Even Excel Entertainment, which has often told stories of friendship and youth but with stars such as Aamir Khan and Hrithik Roshan, has placed its bet on newer faces for Fukrey. After a dud launch in Bittoo Boss, Pulkit Samrat will play the protagonist alongside Ali Fazal and Manjot Singh. Sajid Nadiadwala, apart from Heropanti, has announced the screen adaptation of Chetan Bhagat's 2 States with Arjun Kapoor and Imtiaz Ali's Highway with Randeep Hooda and Alia Bhatt.
This trend, however, is in stark contrast with what was earlier Bollywood's belief: stars rake in the moolah. The driving force, explains Ashish Patil, VP–Business & Creative, YRF, stems from the shortage of talent. "There is too much riding on few actors. And the same A-listers cannot do every film that comes their way. The idea is to create new stars," he says. Rakesh Mehrotra, marketing head, Nadiadwala Grandson Entertainment, adds that talented newcomers are best suited for script-driven, low-budget films.
Manish Hariprasad, creative director – Studios, Disney UTV, seconds Patil, adding that while biggest grossers will continue to be films with A-listers, it is not feasible to wait for stars when a good script is in hand. "Also, stars don't necessarily fit every role. Sometimes, a character works better without the overreaching image of a celebrity," adds Sidhwani, citing Fukrey. Besides, newcomers are more willing to take risks with unusual scripts and characters than stars.
The investment of production houses in newcomers is no more limited to casting them to fit the role. A number of them, including YRF, Disney UTV, Excel Entertainment and also Saif Ali Khan's Illuminati Films, now have independent talent management departments. Apart from grooming actors for their debut, they also take on the responsibility of managing their image, work and endorsements. "We don't take our foot off the gas till they pop. For example, by providing proper guidance, we have been able to push Anushka Sharma into the top league in terms of films as well as endorsements," Patil claims.
This kind of hand-holding has two effects. Firstly, it assures the actor that he or she is in safe hands. Secondly, it helps the production house shape his/ her career to their advantage. "For instance, Parineeti Chopra has the image of a spunky young girl. We will ensure she doesn't sign an ad or a film which can adversely affect her opportunities later," adds Patil.
Not every production house, however, is as deeply involved in talent management as YRF. Most, like Excel Entertainment, hire professionals such as Atul Kasbekar for the job. "We want filmmaking to be our key focus at all times," says Sidhwani.

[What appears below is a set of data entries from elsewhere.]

(* ===== verification/MqttSerial.v ===== *)
(** * MQTT serializers and deserializers

    extras/paho_mqtt_c/MQTTConnectClient.c, MQTTSerializePublish.c,
    MQTTDeserializePublish.c, MQTTSubscribeClient.c and
    MQTTUnsubscribeClient.c.  The packet buffer [buf] is the whole [mem], at
    offset 0; [buflen] is what the caller says its size is. *)

From S2P Require Import Prelude MqttPacket.

Local Open Scope Z_scope.

(** ** CONNECT and CONNACK: MQTTConnectClient.c *)

Record MQTTPacket_willOptions := WillOptions {
  will_topicName : MQTTString;
  will_message : MQTTString;
  will_retained : Z;
  will_qos : Z;
}.

Record MQTTPacket_connectData := ConnectData {
  MQTTVersion : Z;
  clientID : MQTTString;
  keepAliveInterval : Z;
  cleansession : Z;
  willFlag : Z;
  will : MQTTPacket_willOptions;
  username : MQTTString;
  password : MQTTString;
}.

Definition MQTTPacket_connectData_initializer : MQTTPacket_connectData :=
  ConnectData 4 MQTTString_initializer 60 1 0
    (WillOptions MQTTString_initializer MQTTString_initializer 0 0)
    MQTTString_initializer MQTTString_initializer.

Definition c_true (x : Z) : bool := negb (x =? 0).

(** [s.cstring || s.lenstring.data]. *)
Definition mstr_present (s : MQTTString) : bool :=
  match cstring s, ls_data s with
  | None, None => false
  | _, _ => true
  end.

Definition MQTTSerialize_connectLength (options : MQTTPacket_connectData) : Z :=
  let len := if MQTTVersion options =? 3 then 12
             else if MQTTVersion options =? 4 then 10 else 0 in
  let len := len + (MQTTstrlen (clientID options) + 2) in
  let len := if c_true (willFlag options)
             then len + (MQTTstrlen (will_topicName (will options)) + 2 +
                         MQTTstrlen (will_message (will options)) + 2)
             else len in
  let len := if mstr_present (username options)
             then len + (MQTTstrlen (username options) + 2) else len in
  if mstr_present (password options)
  then len + (MQTTstrlen (password options) + 2) else len.

(** The union MQTTConnectFlags, from its bit fields. *)
Definition connect_flags (options : MQTTPacket_connectData) : Z :=
  2 * Z.land (cleansession options) 1 +
  (if c_true (willFlag options)
   then 4 + 8 * Z.land (will_qos (will options)) 3 + 32 * Z.land (will_retained (will options)) 1
   else 0) +
  64 * Z.b2z (mstr_present (password options)) +
  128 * Z.b2z (mstr_present (username options)).

(** The characters M Q T T and M Q I s d p. *)
Definition str_MQTT : mem := [77; 81; 84; 84].
Definition str_MQIsdp : mem := [77; 81; 73; 115; 100; 112].

Definition MQTTSerialize_connect (buflen : Z) (options : MQTTPacket_connectData) : ST mem Z :=
  let len := MQTTSerialize_connectLength options in
  if buflen <? MQTTPacket_len len then mret MQTTPACKET_BUFFER_TOO_SHORT else
  ptr ← writeChar (header_byte (Header CONNECT 0 0 0)) 0;
  n ← MQTTPacket_encode ptr len;
  let ptr := ptr + n in
  ptr ← (if MQTTVersion options =? 4
         then ptr ← writeCString str_MQTT ptr; writeChar 4 ptr
         else ptr ← writeCString str_MQIsdp ptr; writeChar 3 ptr);
  ptr ← writeChar (connect_flags options) ptr;
  ptr ← writeInt (keepAliveInterval options) ptr;
  ptr ← writeMQTTString (clientID options) ptr;
  ptr ← (if c_true (willFlag options)
         then ptr ← writeMQTTString (will_topicName (will options)) ptr;
              writeMQTTString (will_message (will options)) ptr
         else mret ptr);
  ptr ← (if mstr_present (username options)
         then writeMQTTString (username options) ptr else mret ptr);
  ptr ← (if mstr_present (password options)
         then writeMQTTString (password options) ptr else mret ptr);
  mret ptr.

(** The results of a deserializer are its return value and the values of its
    out parameters, given the ones before the call. *)
Record connack_out := ConnackOut { ca_sessionPresent : Z; ca_rc : Z }.

Definition MQTTDeserialize_connack (out : connack_out) : ST mem (Z * connack_out) :=
  '(b, curdata) ← readChar 0;
  if negb (h_type (header_of b) =? CONNACK) then mret (0, out) else
  '(rc, mylen) ← MQTTPacket_decodeBuf curdata;
  let curdata := curdata + rc in
  let enddata := curdata + mylen in
  if enddata - curdata <? 2 then mret (rc, out) else
  '(flags, curdata) ← readChar curdata;
  '(connack_rc, _) ← readChar curdata;
  mret (1, ConnackOut (Z.land (Z.shiftr flags 7) 1) connack_rc).

Definition MQTTSerialize_zero (buflen packettype : Z) : ST mem Z :=
  if buflen <? 2 then mret MQTTPACKET_BUFFER_TOO_SHORT else
  ptr ← writeChar (header_byte (Header packettype 0 0 0)) 0;
  n ← MQTTPacket_encode ptr 0;
  mret (ptr + n).

Definition MQTTSerialize_disconnect (buflen : Z) : ST mem Z := MQTTSerialize_zero buflen DISCONNECT.
Definition MQTTSerialize_pingreq (buflen : Z) : ST mem Z := MQTTSerialize_zero buflen PINGREQ.

(** ** PUBLISH and its acknowledgements *)

Definition MQTTSerialize_publishLength (qos : Z) (topicName : MQTTString) (payloadlen : Z) : Z :=
  let len := 2 + MQTTstrlen topicName + payloadlen in
  if 0 <? qos then len + 2 else len.

Definition MQTTSerialize_publish (buflen dup qos retained packetid : Z) (topicName : MQTTString)
    (payload : option mem) (payloadlen : Z) : ST mem Z :=
  let rem_len := MQTTSerialize_publishLength qos topicName payloadlen in
  if buflen <? MQTTPacket_len rem_len then mret MQTTPACKET_BUFFER_TOO_SHORT else
  ptr ← writeChar (header_byte (Header PUBLISH dup qos retained)) 0;
  n ← MQTTPacket_encode ptr rem_len;
  let ptr := ptr + n in
  ptr ← writeMQTTString topicName ptr;
  ptr ← (if 0 <? qos then writeInt packetid ptr else mret ptr);
  d ← st_opt (data_bytes payload payloadlen);
  mem_put ptr d ;;
  mret (ptr + payloadlen).

Definition MQTTSerialize_ack (buflen packettype dup packetid : Z) : ST mem Z :=
  if buflen <? 4 then mret MQTTPACKET_BUFFER_TOO_SHORT else
  ptr ← writeChar (header_byte (Header packettype dup (if packettype =? PUBREL then 1 else 0) 0)) 0;
  n ← MQTTPacket_encode ptr 2;
  ptr ← writeInt packetid (ptr + n);
  mret ptr.

Definition MQTTSerialize_puback (buflen packetid : Z) : ST mem Z :=
  MQTTSerialize_ack buflen PUBACK 0 packetid.
Definition MQTTSerialize_pubrel (buflen dup packetid : Z) : ST mem Z :=
  MQTTSerialize_ack buflen PUBREL dup packetid.
Definition MQTTSerialize_pubcomp (buflen packetid : Z) : ST mem Z :=
  MQTTSerialize_ack buflen PUBCOMP 0 packetid.

(** [pb_payload] is a pointer into the buffer. *)
Record publish_out := PublishOut {
  pb_dup : Z; pb_qos : Z; pb_retained : Z; pb_packetid : Z;
  pb_topicName : MQTTString; pb_payload : Z; pb_payloadlen : Z }.

Definition MQTTDeserialize_publish (out : publish_out) : ST mem (Z * publish_out) :=
  '(b, curdata) ← readChar 0;
  let header := header_of b in
  if negb (h_type header =? PUBLISH) then mret (0, out) else
  let out := PublishOut (h_dup header) (h_qos header) (h_retain header) (pb_packetid out)
    (pb_topicName out) (pb_payload out) (pb_payloadlen out) in
  '(rc, mylen) ← MQTTPacket_decodeBuf curdata;
  let curdata := curdata + rc in
  let enddata := curdata + mylen in
  r ← readMQTTLenString (pb_topicName out) curdata enddata;
  let '(ok, topicName, curdata) := (r : Z * MQTTString * Z) in
  let out := PublishOut (pb_dup out) (pb_qos out) (pb_retained out) (pb_packetid out)
    topicName (pb_payload out) (pb_payloadlen out) in
  if negb (c_true ok) || (enddata - curdata <? 0) then mret (rc, out) else
  '(packetid, curdata) ← (if 0 <? pb_qos out then readInt curdata
                          else mret (pb_packetid out, curdata));
  mret (1, PublishOut (pb_dup out) (pb_qos out) (pb_retained out) packetid topicName
             curdata (enddata - curdata)).

Record ack_out := AckOut { ak_packettype : Z; ak_dup : Z; ak_packetid : Z }.

Definition MQTTDeserialize_ack (out : ack_out) : ST mem (Z * ack_out) :=
  '(b, curdata) ← readChar 0;
  let header := header_of b in
  '(rc, mylen) ← MQTTPacket_decodeBuf curdata;
  let curdata := curdata + rc in
  let enddata := curdata + mylen in
  if enddata - curdata <? 2 then mret (rc, AckOut (h_type header) (h_dup header) (ak_packetid out)) else
  '(packetid, _) ← readInt curdata;
  mret (1, AckOut (h_type header) (h_dup header) packetid).

(** ** SUBSCRIBE and SUBACK: MQTTSubscribeClient.c *)

(** [for (i = 0; i < count; ++i)] over an array that is the list [l]: an
    access past its end has no result. *)
Fixpoint topics_length (count : nat) (extra : Z) (l : list MQTTString) : option Z :=
  match count, l with
  | O, _ => Some 0
  | S count, s :: l => option_map (Z.add (2 + MQTTstrlen s + extra)) (topics_length count extra l)
  | S _, [] => None
  end.

Definition MQTTSerialize_subscribeLength (count : Z) (topicFilters : list MQTTString) : option Z :=
  option_map (Z.add 2) (topics_length (Z.to_nat count) 1 topicFilters).

Fixpoint write_subscriptions (count : nat) (topicFilters : list MQTTString) (requestedQoSs : list Z)
    (ptr : Z) : ST mem Z :=
  match count with
  | O => mret ptr
  | S count =>
      s ← st_opt (head topicFilters);
      ptr ← writeMQTTString s ptr;
      q ← st_opt (head requestedQoSs);
      ptr ← writeChar q ptr;
      write_subscriptions count (tail topicFilters) (tail requestedQoSs) ptr
  end.

Definition MQTTSerialize_subscribe (buflen dup packetid count : Z) (topicFilters : list MQTTString)
    (requestedQoSs : list Z) : ST mem Z :=
  rem_len ← st_opt (MQTTSerialize_subscribeLength count topicFilters);
  if buflen <? MQTTPacket_len rem_len then mret MQTTPACKET_BUFFER_TOO_SHORT else
  ptr ← writeChar (header_byte (Header SUBSCRIBE dup 1 0)) 0;
  n ← MQTTPacket_encode ptr rem_len;
  let ptr := ptr + n in
  ptr ← writeInt packetid ptr;
  ptr ← write_subscriptions (Z.to_nat count) topicFilters requestedQoSs ptr;
  mret ptr.

Record suback_out := SubackOut { sa_packetid : Z; sa_count : Z; sa_grantedQoSs : list Z }.

(** [grantedQoSs[n] = q]. *)
Definition set_granted (n q : Z) (out : suback_out) : option suback_out :=
  if (0 <=? n) && (n <? Z.of_nat (length (sa_grantedQoSs out)))
  then Some (SubackOut (sa_packetid out) (n + 1) (<[Z.to_nat n := q]> (sa_grantedQoSs out)))
  else None.

(** The loop [while (curdata < enddata)]; one iteration per byte left. *)
Fixpoint suback_loop (fuel : nat) (maxcount curdata enddata : Z) (out : suback_out) :
    ST mem (Z * suback_out) :=
  match fuel with
  | O => out_of_fuel
  | S fuel =>
      if curdata <? enddata then
        if maxcount <? sa_count out then mret (-1, out) else
        '(q, curdata) ← readChar curdata;
        out ← st_opt (set_granted (sa_count out) q out);
        suback_loop fuel maxcount curdata enddata out
      else mret (1, out)
  end.

Definition MQTTDeserialize_suback (maxcount : Z) (out : suback_out) : ST mem (Z * suback_out) :=
  '(b, curdata) ← readChar 0;
  if negb (h_type (header_of b) =? SUBACK) then mret (0, out) else
  '(rc, mylen) ← MQTTPacket_decodeBuf curdata;
  let curdata := curdata + rc in
  let enddata := curdata + mylen in
  if enddata - curdata <? 2 then mret (rc, out) else
  '(packetid, curdata) ← readInt curdata;
  suback_loop (S (Z.to_nat (enddata - curdata))) maxcount curdata enddata
    (SubackOut packetid 0 (sa_grantedQoSs out)).

(** ** UNSUBSCRIBE and UNSUBACK: MQTTUnsubscribeClient.c *)

Definition MQTTSerialize_unsubscribeLength (count : Z) (topicFilters : list MQTTString) : option Z :=
  option_map (Z.add 2) (topics_length (Z.to_nat count) 0 topicFilters).

Fixpoint write_topics (count : nat) (topicFilters : list MQTTString) (ptr : Z) : ST mem Z :=
  match count with
  | O => mret ptr
  | S count =>
      s ← st_opt (head topicFilters);
      ptr ← writeMQTTString s ptr;
      write_topics count (tail topicFilters) ptr
  end.

Definition MQTTSerialize_unsubscribe (buflen dup packetid count : Z)
    (topicFilters : list MQTTString) : ST mem Z :=
  rem_len ← st_opt (MQTTSerialize_unsubscribeLength count topicFilters);
  if buflen <? MQTTPacket_len rem_len then mret MQTTPACKET_BUFFER_TOO_SHORT else
  ptr ← writeChar (header_byte (Header UNSUBSCRIBE dup 1 0)) 0;
  n ← MQTTPacket_encode ptr rem_len;
  let ptr := ptr + n in
  ptr ← writeInt packetid ptr;
  ptr ← write_topics (Z.to_nat count) topicFilters ptr;
  mret ptr.

(** The result is the return value and the packet identifier. *)
Definition MQTTDeserialize_unsuback (packetid : Z) : ST mem (Z * Z) :=
  '(rc, out) ← MQTTDeserialize_ack (AckOut 0 0 packetid);
  mret (if ak_packettype out =? UNSUBACK then 1 else rc, ak_packetid out).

Disney UTV does not limit its talent investment to actors, but reaches out to directors as well. Raj Kumar Gupta and Anurag Kashyap are cases in point. Hariprasad says, "To break into Bollywood for a rank outsider is so competitive that there is always an unsaid loyalty towards the first employer. This makes it easier for us to approach them later when they have become stars."